Not only do the residents of Ward 1 feel like they have no responsibility to grow in this moment where every corner of the state is being asked to rethink its approach to housing (VHFA says we need at least 30,000 new homes in 5 years, starting right now), but this MOU also codifies ongoing benefits Ward 1 residents expect UVM to provide for them.

The entitlement here is incredibly strong for a group of people who are not giving anything up as part of this bargain. It feels more like a mob protection racket than reasonable public policy. I could see how a set of local benefits could be a gesture of good will if the outcome of this MOU was to justifiably move Ward 1 to the RH zoning designation, in an effort to offset some of the changes they might encounter over the coming decade. But the residents give up nothing here; why are they getting rewarded for pushing their burden to the rest of the city?

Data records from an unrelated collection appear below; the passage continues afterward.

(* ===== verification/NgHandlers.v ===== *)
(** The newer request handlers ([rpc/common/AnyHandler.h], [impl/Processors.h],
    [rpc/ngHandlers/AccountChannels], [AccountCurrencies], [GatewayBalances],
    [Tx], [Ping]; [LedgerEntry] has a file of its own).

    A handler declares a specification; [DefaultProcessor] validates the request
    against it, turns it into the handler's input, and renders its output.
    [validated_inputs]: what validation guarantees of the conversion that follows
    it. *)

From stdpp Require Import base list gmap strings.
From Stdlib Require Import ZArith Lia Ascii.
From S2P Require Import Prelude Types TreeRipple SimpleCache Backend Json Errors Requests Subscriptions Directory OrderBook Rpc TxRequests Validators.

#[local] Open Scope string_scope.
#[local] Open Scope list_scope.
Open Scope Z_scope.

(** Further accessors of rippled's objects: the key of a ledger entry; [sle[sfX]]
    and [sle[~sfX]]; the sign of an amount, the text of a currency and of a public
    key. *)
Class NgRipple `{Amounts} := {
  sle_key : STObject -> uint256;
  at_amount : STObject -> SField -> Res STAmount;
  at_VL : STObject -> SField -> Res Blob;
  at_U32 : STObject -> SField -> Res Z;
  find_U32 : STObject -> SField -> Res (option Z);
  amt_signum : STAmount -> Z;
  currency_text : Z -> string;
  publicKey_text : Blob -> string
}.

(** The read of a transaction by its hash. *)
Class TxReads (W : Type) := { tx_by_hash : uint256 -> M W (option TransactionAndMetadata) }.

(** ** The processor *)

Record NgHandler (W Input Output : Type) := mkNgHandler {
  ng_spec : list FieldSpec;
  ng_value_to : json -> Res Input;
  ng_process : Input -> M W (Outcome Output);
  ng_value_from : Output -> json
}.
Arguments mkNgHandler {W Input Output}.
Arguments ng_spec {W Input Output}.
Arguments ng_value_to {W Input Output}.
Arguments ng_process {W Input Output}.
Arguments ng_value_from {W Input Output}.

(** [DefaultProcessor] for a handler with an input, and for one without. *)
Definition DefaultProcessor {W Input Output} (handler : NgHandler W Input Output) (value : json) : M W (Outcome json) :=
  valid ← lift_res (RpcSpec_validate (ng_spec handler) value);
  match valid with
  | Failed e => mret (Failed e)
  | Done _ =>
      inData ← lift_res (ng_value_to handler value);
      ret ← ng_process handler inData;
      mret (match ret with Failed e => Failed e | Done out => Done (ng_value_from handler out) end)
  end.
Lemma channels_client_spec fuel n :
  owner_ok -> 0 < limit < 2 ^ 32 -> (n <= length keys)%nat -> (length keys - n < fuel)%nat ->
  triple I (channels_client fuel dir_fuel (input (marker_at n)))
    (fun r w => r = Done (found (drop n keys)) /\ I w) E.
Proof.
  intros Hok Hl. revert n. induction fuel as [|fuel IH]; intros n Hn Hf; [lia|]. cbn [channels_client].
  eapply triple_bind; [by apply channels_process_spec|]. intros r. apply triple_pre_pure. intros ->.
  cbn [cho_marker cho_channels chi_account chi_destinationAccount chi_ledgerHash chi_ledgerIndex chi_limit].
  destruct (decide (n + Z.to_nat limit <= length keys)%nat) as [Hmore|Hend].
  - assert (exists m, marker_at (n + Z.to_nat limit) = Some m) as [m Hm].
    { unfold marker_at. rewrite decide_False by lia. by eexists. }
    rewrite Hm, <- Hm. eapply triple_bind; [apply IH; lia|]. intros r. apply triple_pre_pure. intros ->.
    apply triple_ret. intros w Hw. split; [|done]. cbn. f_equal.
    rewrite <- drop_drop, <- join_app, <- fmap_app. unfold cut. by rewrite take_drop.
  - apply triple_ret. intros w Hw. split; [|done]. unfold cut. by rewrite take_ge by (rewrite length_drop; lia).
Qed.

(** Listing the channels of an account. A client that asks for the channels
    of an account and sends the marker of each answer back gets, whatever the
    limit, exactly the payment channels among the objects the account owns (to
    the destination it names), once and in the order of the directory, in at most
    one request more than there are objects. *)
Theorem channels_walk (fuel : nat) :
  owner_ok -> 0 < limit < 2 ^ 32 -> (length keys < fuel)%nat ->
  triple I (channels_client fuel dir_fuel (input None)) (fun r w => r = Done (found keys) /\ I w) E.
Proof. intros Hok Hl Hf. apply (channels_client_spec fuel 0); [done..|lia|lia]. Qed.

End channels.

(** ** Gateways *)

(** What becomes of a trust line, and its view with the freeze. *)
Inductive LineClass := Settled | Hot | Asset | Frozen | Obligation.

#[export] Instance LineClass_eq_dec : EqDecision LineClass.
Proof. solve_decision. Defined.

As a resident of Ward 5 (which is currently working through the process of designing and building a massive new >1000 unit urban neighborhood), here's how I'm left feeling:

To reiterate what I started with: it seems to me that a small number of residents of Ward 1 have a disproportionately large finger on the scale of this city's future, and are pushing it towards their short term gain at the expense of the rest of the city, region, and state. This MOU as is reads like an unfounded wish list from the Ward 1 NPA, and absolutely not like an MOU that should come from the City of Burlington on behalf of all residents. The City of Burlington signing on to this language goes against every other stated goal the city has made, from climate, to racial and income equity, to housing, to financial stability.

Ward 1 has been developmentally stagnant and antagonizing UVM for 50 years, and everyone else is paying the price. It's time for them to contribute to the future of the city.

I do not support the UVMMC MOU as written.